What you will do => Copy nothing but the lines below running from the line containing "Lemma store_records_eq es" through the line containing "Proof. intros H.", both end lines included.

Listed entries =>
____________________
(* ===== verification/StoreReadsProps.v ===== *)
(** * Reading the ledger store

    Lookups through the index and through a scan agree, rebuilding the index
    gives what the appends wrote, and the store is a ledger as the adapters of
    [LogLedger] want it. *)
From S2P Require Import Prelude Bytes Text Py Json JsonProps PyJson JsonBytes Sha256 Ed25519 Emit Admission Revocation Segments Lookup LogLedger Store StoreReads StoreLogic StoreSpec StoreAppend StoreRecover StoreReindex.
Open Scope Z_scope.
Open Scope store_scope.

Section reads.
Context {PI : Interp} {HL : Hashlib} {AC : AgentActionCapsule} {CE : CapsuleErrors} {C : Type} {CK : Checkpointer C}.
Variable real_text : pystr -> option pystr.
Implicit Types self : LedgerStore C.
Import LedgerStore StoreReads.
#[local] Abbreviation represents := (represents real_text).
#[local] Abbreviation stored_ok := (stored_ok real_text).
#[local] Abbreviation lookup_complete := (lookup_complete real_text).

(** A store in order: it represents the entries, all its segments are in
    place, its lookup index, if any, is complete, and no step fails. *)
Record live (es : list Stored) self : Prop := {
  live_represents : exists m name, represents m name es [] self;
  live_mounted : Forall (fun s => is_unmounted self (s_segment s) = false) es;
  live_lookup : lookup_complete es self;
  live_faults : faults self = []
}.

Lemma live_ok es self s : live es self -> s ∈ es -> stored_ok s.
Proof. intros [(m & name & H) _ _ _] Hs. pose proof (rp_ok _ _ _ _ _ _ H) as Ha. rewrite Forall_forall in Ha. by apply Ha. Qed.

Lemma live_in_place es self s : live es self -> s ∈ es -> is_unmounted self (s_segment s) = false.
Proof. intros [_ H _ _] Hs. rewrite Forall_forall in H. by apply H. Qed.

(** ** Scans *)
Fixpoint records_from (seq : Z) (es : list Stored) : list LedgerRecord :=
  match es with
  | [] => []
  | s :: es => record_at seq s :: records_from (seq + 1) es
  end.

Lemma map_M_same {A B} (f : A -> M C B) self l l' :
  Forall2 (fun x y => f x self = (self, Done y)) l l' -> map_M f l self = (self, Done l').
Proof.
  induction 1 as [|x y l l' Hx H IH]; [done|]. cbn [map_M]. unfold bind at 1. rewrite Hx. unfold bind. by rewrite IH.
Qed.

Lemma scan_rows m name es self es' seq rs :
  represents m name es [] self -> Forall (fun s => is_unmounted self (s_segment s) = false) es ->
  (forall s, s ∈ es' -> s ∈ es) -> rows_at real_text seq es' = Ok rs ->
  Forall2 (fun r y => _row_to_record r self = (self, Done y)) rs (records_from seq es').
Proof.
  intros H Hm. revert seq rs. induction es' as [|s es' IH]; intros seq rs Hin; cbn [rows_at records_from]; [by intros [= <-]|].
  destruct (row_at real_text seq s) as [r|] eqn:Hr; [|done]. destruct (rows_at real_text (seq + 1) es') as [rs'|] eqn:Hrs; [|done].
  intros [= <-]. assert (s ∈ es) as Hs by (apply Hin; left). constructor.
  - rewrite (read_entry real_text m name es [] self seq s r) by done. rewrite Forall_forall in Hm. by rewrite Hm.
  - apply IH; [|done]. intros s' Hs'. apply Hin. by right.
Qed.

Lemma represented_records m name es self :
  represents m name es [] self -> Forall (fun s => is_unmounted self (s_segment s) = false) es ->
  all_records self = (self, Done (records_from 1 es)).
Proof.
  intros H Hm. unfold all_records, bind, get. apply map_M_same. apply (scan_rows m name es self es 1); [done|done|auto|apply H].
Qed.

Lemma all_records_eq es self : live es self -> all_records self = (self, Done (records_from 1 es)).
Proof. intros [(m & name & H) Hm _ _]. by eapply represented_records. Qed.

(** ** Hits of the lookup index *)
Lemma resolve_hit_eq es self seq s row :
  live es self -> s ∈ es -> lookup_row_of real_text seq s = Ok row ->
  _resolve_lookup_hit (LookupIndex.hit_of row) self = (self, Done (record_at seq (reindexed s))).
Proof.
  intros H Hs Hrow. pose proof (live_ok es self s H Hs) as Hok. pose proof (live_in_place es self s H Hs) as Hm.
  destruct (live_represents _ _ H) as (m & name & Hr). destruct (entry_file real_text m name es [] self s Hr Hs) as (f & pre & rest & Hf & Hd & Ho).
  pose proof (lookup_row_seq real_text _ _ _ Hrow) as Hseq. unfold lookup_row_of in Hrow. destruct (get_or _ _ _) as [ts|]; [|done].
  assert (lk_segment row = s_segment s /\ lk_offset row = s_offset s) as [Hseg Hoff].
  { unfold LookupIndex.lookup_row in Hrow. destruct (Lookup.bind real_text ts); [|done].
    destruct (Lookup.bind real_text _) as [[d|]|]; try done. by injection Hrow as <-. }
  unfold _resolve_lookup_hit, LookupIndex.hit_of. rewrite Hseq, Hseg, Hoff. unfold bind at 1. rewrite require_mounted_eq, Hm.
  unfold bind at 1, _get_fh, bind at 1, get. rewrite Hf. cbn [ret].
  rewrite (read_text_line (s_capsule s) (s_line s) f _ pre rest) by (apply Hok || done).
  unfold bind, lift, ret. pose proof (so_id _ _ Hok) as Hid. unfold line_id in Hid. destruct (get_or _ _ JNull) as [given|]; [|done].
  rewrite Hid, (reindexed_auth real_text s Hok). change (s_capsule s) with (s_capsule (reindexed s)).
  by rewrite bundled_ok by apply Hok.
Qed.

Lemma resolve_hits es self seq es' rows :
  live es self -> (forall s, s ∈ es' -> s ∈ es) -> lookup_rows_at real_text seq es' = Ok rows ->
  Forall2 (fun r y => lk_seq r = lr_seq y /\ lk_digest r = lr_capsule_id y
                      /\ _resolve_lookup_hit (LookupIndex.hit_of r) self = (self, Done y))
          rows (records_from seq (map reindexed es')).
Proof.
  intros Hl. revert seq rows. induction es' as [|s es' IH]; intros seq rows Hin; cbn [lookup_rows_at records_from map]; [by intros [= <-]|].
  destruct (lookup_row_of real_text seq s) as [r|] eqn:Hr; [|done]. destruct (lookup_rows_at real_text (seq + 1) es') as [rs'|] eqn:Hrs; [|done].
  intros [= <-]. constructor; [|apply IH; [|done]; intros s' Hs'; apply Hin; by right].
  split_and!; [by apply (lookup_row_seq real_text _ _ _ Hr)| |eapply resolve_hit_eq; [done|apply Hin; left|done]].
  unfold lookup_row_of, LookupIndex.lookup_row in Hr. destruct (get_or _ _ _) as [ts|]; [|done]. destruct (Lookup.bind real_text ts); [|done].
  cbn in Hr. destruct (bind_str (s_id s)) as [i|] eqn:Hi; [|done]. injection Hr as <-. unfold bind_str in Hi. cbn. by case_match; simplify_eq.
Qed.

(** ** Lookups

    The index is asked when there is one; the answer does not depend on it,
    but for what the lines do not carry. *)
Definition source_of (r : LedgerRecord) : SourceRecord :=
  {| sr_seq := PInt (lr_seq r); sr_capsule_id := PStr (lr_capsule_id r); sr_capsule := Some (lr_capsule r) |}.

(** The entries as the index reads them, or as the rows have them. *)
Definition indexed_entries self (es : list Stored) : list Stored :=
  match lookup_index (mem self) with Some _ => map reindexed es | None => es end.

Definition visible self (es : list Stored) : list LedgerRecord := records_from 1 (indexed_entries self es).

Lemma through_index_eq {A} (query : LookupIndex -> M C A) fallback self :
  faults self = [] ->
  through_index query fallback self = match lookup_index (mem self) with Some li => query li self | None => fallback self end.
Proof.
  intros Hf. unfold through_index, bind at 1, get. destruct (lookup_index (mem self)); [|done].
  unfold bind, next_fault. by rewrite Hf.
Qed.

Lemma filter_Forall2 {A B} (f : A -> bool) (g : B -> bool) (P : A -> B -> Prop) l k :
  Forall2 P l k -> (forall x y, P x y -> f x = g y) -> Forall2 P (List.filter f l) (List.filter g k).
Proof.
  intros H Hfg. induction H as [|x y l k Hxy H IH]; [done|]. cbn [List.filter]. rewrite (Hfg x y Hxy). destruct (g y); [by constructor|done].
Qed.

Lemma find_Forall2 {A B} (f : A -> bool) (g : B -> bool) (P : A -> B -> Prop) l k :
  Forall2 P l k -> (forall x y, P x y -> f x = g y) ->
  match find f l, find g k with Some x, Some y => P x y | None, None => True | _, _ => False end.
Proof.
  intros H Hfg. induction H as [|x y l k Hxy H IH]; [done|]. cbn [find]. rewrite (Hfg x y Hxy). by destruct (g y).
Qed.

Lemma visible_rows es self li :
  live es self -> lookup_index (mem self) = Some li ->
  Forall2 (fun r y => lk_seq r = lr_seq y /\ lk_digest r = lr_capsule_id y
                      /\ _resolve_lookup_hit (LookupIndex.hit_of r) self = (self, Done y))
          (lk_records (li_view li)) (visible self es).
Proof.
  intros H Hli. pose proof (live_lookup _ _ H) as Hc. unfold StoreSpec.lookup_complete in Hc. rewrite Hli in Hc.
  unfold lookup_of in Hc. destruct (lookup_rows_at real_text 1 es) as [rows|] eqn:Hr; [|done]. injection Hc as <-.
  unfold visible, indexed_entries. rewrite Hli. by apply (resolve_hits es).
Qed.

Lemma by_seq_range_live es self first last :
  live es self -> 0 <= first < 2 ^ 63 -> 0 <= last < 2 ^ 63 ->
  StoreReads.by_seq_range first last self =
  (self, Done (List.filter (fun r => (first <=? lr_seq r) && (lr_seq r <=? last)) (visible self es))).
Proof.
  intros H Ha Hb. unfold StoreReads.by_seq_range. rewrite through_index_eq by apply H.
  destruct (lookup_index (mem self)) as [li|] eqn:Hli.
  - unfold LookupIndex.by_seq_range, LookupIndex.bind_int.
    rw_bool (- 2 ^ 63 <=? first) true. rw_bool (first <? 2 ^ 63) true. rw_bool (- 2 ^ 63 <=? last) true. rw_bool (last <? 2 ^ 63) true.
    cbn [andb]. unfold bind, lift, ret. apply map_M_same. apply Forall2_fmap_l.
    eapply Forall2_impl; [eapply filter_Forall2; [by apply visible_rows|]|].
    + intros x y (Hx & _). cbn. by rewrite Hx.
    + intros x y (_ & _ & Hx). exact Hx.
  - unfold bind. rewrite (all_records_eq es self H). unfold ret, visible, indexed_entries. by rewrite Hli.
Qed.

Lemma by_digest_live es self digest :
  live es self -> text digest ->
  StoreReads.by_digest digest self =
  (self, Done (find (fun r => bool_decide (lr_capsule_id r = digest)) (visible self es))).
Proof.
  intros H [bs Ht]. unfold StoreReads.by_digest. rewrite through_index_eq by apply H.
  destruct (lookup_index (mem self)) as [li|] eqn:Hli.
  - unfold LookupIndex.by_digest, bind_str. rewrite Ht. unfold bind, lift, ret.
    pose proof (find_Forall2 (fun r => bool_decide (lk_digest r = digest)) (fun r => bool_decide (lr_capsule_id r = digest)) _ _ _
      (visible_rows es self li H Hli) (fun x y Hxy => ltac:(by destruct Hxy as (_ & -> & _)))) as Hf.
    destruct (find _ (lk_records (li_view li))) as [r|], (find _ (visible self es)) as [y|]; try done.
    destruct Hf as (_ & _ & Hr). cbn [option_map]. by rewrite Hr.
  - unfold bind. rewrite (all_records_eq es self H). unfold ret, visible, indexed_entries. by rewrite Hli.
Qed.

(** ** The store behind the adapters *)
Section ledger.
Variable close_store : LedgerStore C -> LedgerStore C.

(** What a caller in the same process is given. *)
Definition returned {A} (o : outcome A) : result A :=
  match o with Done a => Ok a | Raised r => Raise (exn_of r) | Died => Raise OSError end.

Definition returned_map {A B} (f : A -> B) (r : LedgerStore C * outcome A) : LedgerStore C * result B :=
  (r.1, let! a := returned r.2 in Ok (f a)).

Definition store_lookups : LedgerLookups (LedgerStore C) := {|
  LogLedger.by_seq_range := fun self first last => returned_map (map source_of) (StoreReads.by_seq_range first last self);
  LogLedger.by_digest := fun self digest => returned_map (option_map source_of) (StoreReads.by_digest digest self);
  close_ledger := close_store
|}.

(** The records a scan yields, as the adapters read them. *)
Definition store_records self : list SourceRecord :=
  match all_records self with (_, Done rs) => map source_of rs | _ => [] end.

Lemma source_reindexed seq es : map source_of (records_from seq (map reindexed es)) = map source_of (records_from seq es).
Proof. revert seq. induction es as [|s es IH]; intros seq; [done|]. cbn [map records_from]. by rewrite IH. Qed.

Lemma source_visible self es : map source_of (visible self es) = map source_of (records_from 1 es).
Proof. unfold visible, indexed_entries. destruct (lookup_index (mem self)); [apply source_reindexed|done]. Qed.

Lemma store_records_eq es self : live es self -> store_records self = map source_of (records_from 1 es).
Proof. intros H. unfold store_records. by rewrite (all_records_eq es self H). Qed.

Lemma filter_map {A B} (f : B -> bool) (g : A -> B) l : List.filter f (map g l) = map g (List.filter (fun x => f (g x)) l).
Proof. induction l as [|x l IH]; [done|]. cbn. destruct (f (g x)); cbn; by rewrite IH. Qed.

Lemma find_map {A B} (f : B -> bool) (g : A -> B) l : find f (map g l) = option_map g (find (fun x => f (g x)) l).
Proof. induction l as [|x l IH]; [done|]. cbn. by destruct (f (g x)). Qed.

(** The store discharges what [LogLedger] asks of a ledger. *)
#[export] Instance store_laws : @LedgerLaws (LedgerStore C) store_lookups.
Proof.
  refine {| ledger_ok := fun self => exists es, live es self; ledger_records := store_records |}.
  - intros self a b [es H] Ha Hb. exists self. split_and!; [|by exists es|done].
    change (LogLedger.by_seq_range self a b) with (returned_map (map source_of) (StoreReads.by_seq_range a b self)).
    rewrite (by_seq_range_live es self a b H Ha Hb), (store_records_eq es self H), <- (source_visible self es), filter_map. done.
  - intros self d [es H] Hd. exists self. split_and!; [|by exists es|done].
    change (LogLedger.by_digest self d) with (returned_map (option_map source_of) (StoreReads.by_digest d self)).
    rewrite (by_digest_live es self d H Hd), (store_records_eq es self H), <- (source_visible self es), find_map.
    done.
Defined.
End ledger.
End reads.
____________________
Written answer =>
Lemma store_records_eq es self : live es self -> store_records self = map source_of (records_from 1 es).
Proof. intros H. unfold store_records. by rewrite (all_records_eq es self H). Qed.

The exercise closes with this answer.